The Bank of England kept interest rates steady at 4.50% as anticipated, with an 8-1 vote from the Monetary Policy Committee. BOE Governor Andrew Bailey urged caution due to a volatile global economic environment.
In Canada, the PPI rose 4.9% year-on-year for February 2025, slightly below the 5.0% forecast, though an improvement from a 5.8% increase previously. Raw Materials Prices increased by 9.3% compared to the previous year, lagging behind the expected 10.1% rise, and monthly data revealed a modest 0.3% uptick, less than the projected 0.5%.
The U.S. witnessed 223,000 initial jobless claims for the week ending March 15, 2025, near the forecast of 225,000.
The Philadelphia Fed Manufacturing Index for March 2025 came in at 12.5, a slight decline from the previous 18.1, yet surpassing the 11.0 forecast.
New U.S. sanctions were announced targeting Iran’s oil tankers and China’s independent refineries, known as “teapots.”
The U.S. current account deficit for Q4 2024 was reported at $303.9 billion, narrower than the expected $340.0 billion.
U.S. existing home sales rose by 4.2% in February 2025, significantly beating market expectations of a 0.7% decline.
At the Digital Asset Summit in New York, U.S. President Trump remained non-committal regarding the nation’s strategic crypto reserve strategy.
### Market Dynamics:
Asian and London markets calmed a bit after the FOMC storm, as assets found their footing within certain ranges, awaiting fresh catalysts.
Gold maintained its shine with new record highs near $3,057, but some profit-taking and a stronger dollar pulled it down during the London session.
WTI crude oil managed to stay positive, eventually rising to $68.40 following the U.S. sanctions, sparking fresh global supply concerns.
Bitcoin began strongly, reaching up to $87,200, but retreated to $84,273 as investors expressed disappointment after President Trump offered no new crypto policy promises.
Global stocks faced mixed signals, with European markets hit by worries over global economic growth. Germany’s DAX fell 1.18%, Italy’s FTSE MIB slid 1.32%, whereas the U.K.’s FTSE 100 had a slight dip of 0.05%.
U.S. stocks had a volatile day. The S&P 500, after trying to sustain a post-FOMC rally, ended 0.22% lower at 5,662.89. The NASDAQ dropped 0.33% to 17,691.63, and the Dow Jones edged down 0.03% to 41,953.32.

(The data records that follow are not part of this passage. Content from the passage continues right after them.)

(** ** Parsers without sub-commands *)

Lemma table_elem (p : parser) (os : string) (a : action) :
  (os, a) ∈ _option_string_actions p <->
  a ∈ _actions p /\ os ∈ option_strings a.
Proof.
  unfold _option_string_actions. rewrite list_elem_of_In, in_flat_map. split.
  - intros (a' & Ha' & Hin). apply in_map_iff in Hin as (os' & [= -> ->] & Hos).
    split; apply list_elem_of_In; assumption.
  - intros [Ha Hos]. exists a. split; [apply list_elem_of_In, Ha|].
    apply in_map_iff. exists os. split; [reflexivity|apply list_elem_of_In, Hos].
Qed.

(** The strings in front of the first ["--"]: those that may be options. *)
Fixpoint options_part (l : list string) : list string :=
  match l with
  | [] => []
  | s :: l' => if String.eqb s "--" then [] else s :: options_part l'
  end.

Lemma classify_options_part (p : parser) (l : list string)
      (strings : list (string * letter)) (s : string) (t : option_tuple) :
  classify p l = Ok strings -> (s, O t) ∈ strings ->
  s ∈ options_part l /\ _parse_optional p s = Ok (Some t).
Proof.
  revert strings. induction l as [|s0 l IH]; intros strings; simpl.
  - intros [= <-] Hin. inversion Hin.
  - destruct (String.eqb s0 "--").
    + intros [= <-] Hin. apply elem_of_cons in Hin as [[= ]|Hin].
      apply list_elem_of_In, in_map_iff in Hin as (x & [= ] & _).
    + destruct (_parse_optional p s0) as [t0|] eqn:Ht0; simpl; [|discriminate].
      destruct (classify p l) as [rest|]; simpl; [|discriminate].
      intros [= <-] Hin. apply elem_of_cons in Hin as [Heq|Hin].
      * destruct t0 as [t0|]; inversion Heq; subst. split; [left|exact Ht0].
      * destruct (IH rest eq_refl Hin) as [Hl Hs]. split; [right|]; assumption.
Qed.

Lemma classify_split (p : parser) (l : list string)
      (strings : list (string * letter)) (s : string) (t : option_tuple) :
  classify p l = Ok strings -> s ∈ options_part l ->
  _parse_optional p s = Ok (Some t) ->
  exists pre post, strings = (pre ++ (s, O t) :: post)%list.
Proof.
  revert strings. induction l as [|s0 l IH]; intros strings; simpl.
  - intros _ Hin. inversion Hin.
  - destruct (String.eqb s0 "--"); [intros _ Hin; inversion Hin|].
    destruct (_parse_optional p s0) as [t0|] eqn:Ht0; simpl; [|discriminate].
    destruct (classify p l) as [rest|]; simpl; [|discriminate].
    intros [= <-] Hin Hs. apply elem_of_cons in Hin as [->|Hin].
    + rewrite Hs in Ht0. injection Ht0 as <-.
      exists [], rest. reflexivity.
    + destruct (IH rest eq_refl Hin Hs) as (pre & post & ->).
      eexists (_ :: pre), post. reflexivity.
Qed.

Lemma add_default_keep (l : list action) (ns : namespace) (k : string)
      (v : value) :
  ns !! k = Some v -> fold_left add_default l ns !! k = Some v.
Proof.
  revert ns. induction l as [|a l IH]; intros ns Hk; simpl; [exact Hk|].
  apply IH. unfold add_default.
  destruct (String.eqb (dest a) SUPPRESS); [exact Hk|].
  unfold hasattr. case_bool_decide as Hhas; [exact Hk|].
  assert (Hne : dest a <> k).
  { intros Heq. apply Hhas. rewrite Heq, Hk. eauto. }
  destruct (default a) as [| | | |d|]; unfold setattr;
    try (rewrite lookup_insert_ne by exact Hne; exact Hk).
  destruct (String.eqb d SUPPRESS); [exact Hk|].
  rewrite lookup_insert_ne by exact Hne. exact Hk.
Qed.

(** An action of a parser without sub-commands: it stores a value or ends
    the run; a one-letter flag without argument ends the run. *)
Definition simple_action (a : action) : Prop :=
  plain_default a /\
  match class a with
  | _SubParsersAction _ => False
  | _ => True
  end /\
  (a_nargs a = NargsZero ->
   forall os, os ∈ option_strings a -> second_is_dash os = false ->
         never_returns a).

(** Any exception. *)
Definition every_exn : exn -> Prop := fun _ => True.

Lemma every_type (allowed : action -> Prop) :
  forall (a : action) (f : string -> result value) (s : string) (e : exn),
    allowed a -> type a = Some f -> f s = Raise e ->
    every_exn e \/ (exists m, e = ArgumentTypeError m) \/ e = TypeError
    \/ e = ValueError.
Proof. intros. left. exact Logic.I. Qed.

(** The attribute [k] keeps the value [v]. *)
Definition holds (k : string) (v : value) (ns : namespace) : Prop :=
  ns !! k = Some v.

Lemma simple_call_keeps (k : string) (v0 : value) (a : action)
      (ns : namespace) (l : list string) (v : value) :
  simple_action a /\ dest a <> k ->
  _get_values a l = Ok v -> holds k v0 ns ->
  ok_res every_exn (holds k v0) (call a ns v).
Proof.
  intros [(_ & Hclass & _) Hdest] _ Hns. unfold call.
  destruct (class a); try exact Logic.I; try contradiction;
    unfold ok_res, holds, setattr; rewrite lookup_insert_ne by exact Hdest;
    exact Hns.
Qed.

(** A simple parser leaves an attribute alone when no string of the command
    line is read as an option that writes it and no positional does. *)
Lemma simple_parser_keeps (p : parser) (k : string) (v0 : value)
      (l : list string) (ns ns' : namespace) (extras : list string) :
  Forall simple_action (_actions p) ->
  k <> _UNRECOGNIZED_ARGS_ATTR ->
  (forall s a os ea,
      s ∈ options_part l ->
      _parse_optional p s = Ok (Some (Some a, os, ea)) -> dest a <> k) ->
  Forall (fun a => dest a <> k) (_get_positional_actions p) ->
  fold_left add_default (_actions p) ns !! k = Some v0 ->
  parse_known_args p l ns = Ok (ns', extras) ->
  ns' !! k = Some v0.
Proof.
  intros Hsimple Hk Hoptions Hpositionals Hinit Hparse.
  pose proof (parse_known_args_ok p every_exn (holds k v0)
                (fun a => simple_action a /\ dest a <> k)
                (fun _ => Logic.I) (fun _ => Logic.I) Logic.I
                (every_type _) (simple_call_keeps k v0)) as H.
  specialize (H ltac:(eapply Forall_impl; [exact Hsimple|intros a Ha; apply Ha])
                Logic.I).
  specialize (H ltac:(intros ns0 H0; unfold holds;
                      rewrite lookup_delete_ne by congruence; exact H0)).
  specialize (H l ns Hinit).
  assert (Hin_actions : forall a, a ∈ _actions p -> simple_action a)
    by (apply Forall_forall, Hsimple).
  specialize (H ltac:(
    apply Forall_forall; intros a Ha; split;
    [apply Hin_actions;
     unfold _get_positional_actions in Ha;
     apply list_elem_of_filter in Ha as [_ Ha]; exact Ha
    |revert a Ha; apply Forall_forall, Hpositionals])).
  assert (Hletters : forall strings,
             classify p l = Ok strings ->
             Forall (letter_ok (fun a => simple_action a /\ dest a <> k))
                    strings).
  { intros strings Hc. apply Forall_forall. intros [s [t| |]] Hin;
      try exact Logic.I.
    destruct (classify_options_part p l strings s t Hc Hin) as [Hs Ht].
    destruct t as [[[a|] os] ea]; [|exact Logic.I].
    pose proof (_parse_optional_table p s a os ea Ht) as Htab.
    apply table_elem in Htab as [Ha Hos].
    pose proof (Hin_actions a Ha) as Hsa.
    split; [split; [exact Hsa|eapply Hoptions; eassumption]|].
    intros Hz Hshort. destruct Hsa as (_ & _ & Hflag).
    eapply Hflag; eassumption. }
  specialize (H Hletters). rewrite Hparse in H. exact H.
Qed.


(** ** The [info] parser and the [run] parser are simple *)

(** [simple_action] as a test. *)
Definition simple_actionb (a : action) : bool :=
  match default a with
  | VStr d =>
      match _get_value a d with
      | Ok (VStr d') => String.eqb d d'
      | _ => false
      end
  | _ => true
  end
  && match class a with
     | _SubParsersAction _ => false
     | _ => true
     end
  && match a_nargs a, class a with
     | NargsZero, (_HelpAction | _VersionAction _) => true
     | NargsZero, _ => forallb second_is_dash (option_strings a)
     | _, _ => true
     end.

(** The attributes that the flags of a sampler module write. *)
Definition backend_dests (module : option backend) : list (result string) :=
  match module with
  | None => []
  | Some m =>
      map (fun '(arg, kwargs) =>
             optional_dest ["--" +:+ prefix m +:+ arg] kwargs)
          (user_arguments m)
  end.

(** No flag of a sampler module writes the attribute [k]. *)
Definition keeps (env : environment) (k : string) : Prop :=
  Ok k ∉ (backend_dests (nested_sampling env)
          ++ backend_dests (cosmo_hammer env))%list.

Lemma simple_actionb_spec (a : action) :
  simple_actionb a = true -> simple_action a.
Proof.
  unfold simple_actionb. intros H.
  apply andb_prop in H as [H Hflag]. apply andb_prop in H as [Hdefault Hclass].
  split; [|split].
  - intros d Hd. rewrite Hd in Hdefault.
    destruct (_get_value a d) as [[| | | |d'|]|]; try discriminate Hdefault.
    apply String.eqb_eq in Hdefault as <-. reflexivity.
  - destruct (class a); try exact Logic.I. discriminate Hclass.
  - intros Hz os Hos Hshort. rewrite Hz in Hflag. unfold never_returns, call.
    destruct (class a); try discriminate Hclass;
      try (intros ns v; eexists; reflexivity);
      rewrite forallb_forall in Hflag;
      apply list_elem_of_In, Hflag in Hos; congruence.
Qed.

Lemma simple_actions (l : list action) :
  forallb simple_actionb l = true -> Forall simple_action l.
Proof.
  rewrite forallb_forall. intros H. apply Forall_forall. intros a Ha.
  apply simple_actionb_spec, H, list_elem_of_In, Ha.
Qed.

Lemma infoparser_simple : Forall simple_action (_actions infoparser).
Proof. apply simple_actions. vm_compute. reflexivity. Qed.

Lemma runparser_base_simple (env : environment) :
  Forall simple_action (_actions (runparser_base env)).
Proof. apply simple_actions. reflexivity. Qed.

(** What [add_argument] makes of a flag of a sampler module. *)
Lemma create_action_backend (flag : string) (kwargs : list kwarg) (a : action) :
  create_action ["--" +:+ flag] (kw_default (VInt (-1)) :: kwargs) = Ok a ->
  simple_action a /\ is_optional a = true /\
  optional_dest ["--" +:+ flag] kwargs = Ok (dest a).
Proof.
  unfold create_action.
  change (optional_dest ["--" +:+ flag] (kw_default (VInt (-1)) :: kwargs))
    with (optional_dest ["--" +:+ flag] kwargs).
  cbn [forallb kwargs_get get_default get_action get_nargs get_type
       get_choices get_version].
  change (Py.startswith ("--" +:+ flag) "-") with true.
  cbn [negb andb].
  destruct (optional_dest ["--" +:+ flag] kwargs) as [d|]; [|discriminate].
  cbn [Py.bind].
  assert (Hsimple : forall n t c cl,
             match cl with _SubParsersAction _ => False | _ => True end ->
             simple_action
               (Action ["--" +:+ flag] d n (VInt (-1)) t c false cl)).
  { intros n t c cl Hcl. split; [intros d' [= ]|]. split; [exact Hcl|].
    cbn [option_strings]. intros _ os Hos Hshort.
    apply list_elem_of_singleton in Hos as ->. discriminate Hshort. }
  destruct (kwargs_get get_action kwargs) as [name|].
  - repeat (match goal with
            | |- match ?s with EmptyString => _ | String _ _ => _ end = _ -> _ =>
                destruct s; try discriminate
            | |- match ?c with Ascii _ _ _ _ _ _ _ _ => _ end = _ -> _ =>
                destruct c
            | |- (if ?b then _ else _) = _ -> _ => destruct b; try discriminate
            end).
    all: try (destruct (kwargs_get get_nargs _) as [[]|]; try discriminate).
    all: intros [= <-]; (split; [apply Hsimple; exact Logic.I
                                |split; reflexivity]).
  - destruct (kwargs_get get_nargs _) as [[]|]; try discriminate;
      intros [= <-]; (split; [apply Hsimple; exact Logic.I
                             |split; reflexivity]).
Qed.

Treasury yields ended mostly lower, with the 10-year yield falling 1.5 basis points to 4.24% as mixed economic data painted an unclear picture of the U.S. economy’s health.
### FX Market Movements: U.S. Dollar vs. Majors:

The U.S. dollar recovered from its post-FOMC slide, rising sharply against the Australian and New Zealand dollars as Australia’s job data disappointed. Other major currencies struggled to keep pace with the dollar, largely due to global growth worries impacting European markets.
In the U.K., weaker job data added to the economic growth concerns. The Swiss franc weakened after a rate cut, bolstering the USD/CHF pair.
Later, the Bank of England’s decision to hold rates steady with a more hawkish MPC vote temporarily lifted the pound, though GBP/USD eventually fell 0.28%.
The yen held tight against the dollar, buoyed by global risk aversion and anti-USD sentiment. The Canadian dollar showed resilience, with USD/CAD closing unchanged as higher oil prices supported the loonie.
### Next Potential Market Triggers:
– U.K. Public Sector Net Borrowing at 7:00 am GMT
– Germany’s Bundesbank Mauderer Speech at 9:00 am GMT
– Euro area Current Account for January 2025 at 9:00 am GMT
– U.K. CBI Industrial Trends Orders for March 2025 at 11:00 am GMT
– Canada Headline and Core Retail Sales at 12:30 pm GMT
– Canada New Housing Price Index for February 2025 at 12:30 pm GMT
– U.S. Fed official Williams Speech at 1:05 pm GMT
– Euro area Consumer Confidence Flash for March 2025 at 3:00 pm GMT
Although the upcoming economic calendar is lighter, with Canada’s retail sales report taking center stage, keep an ear out for geopolitical news and tariff updates as these could sway market sentiment.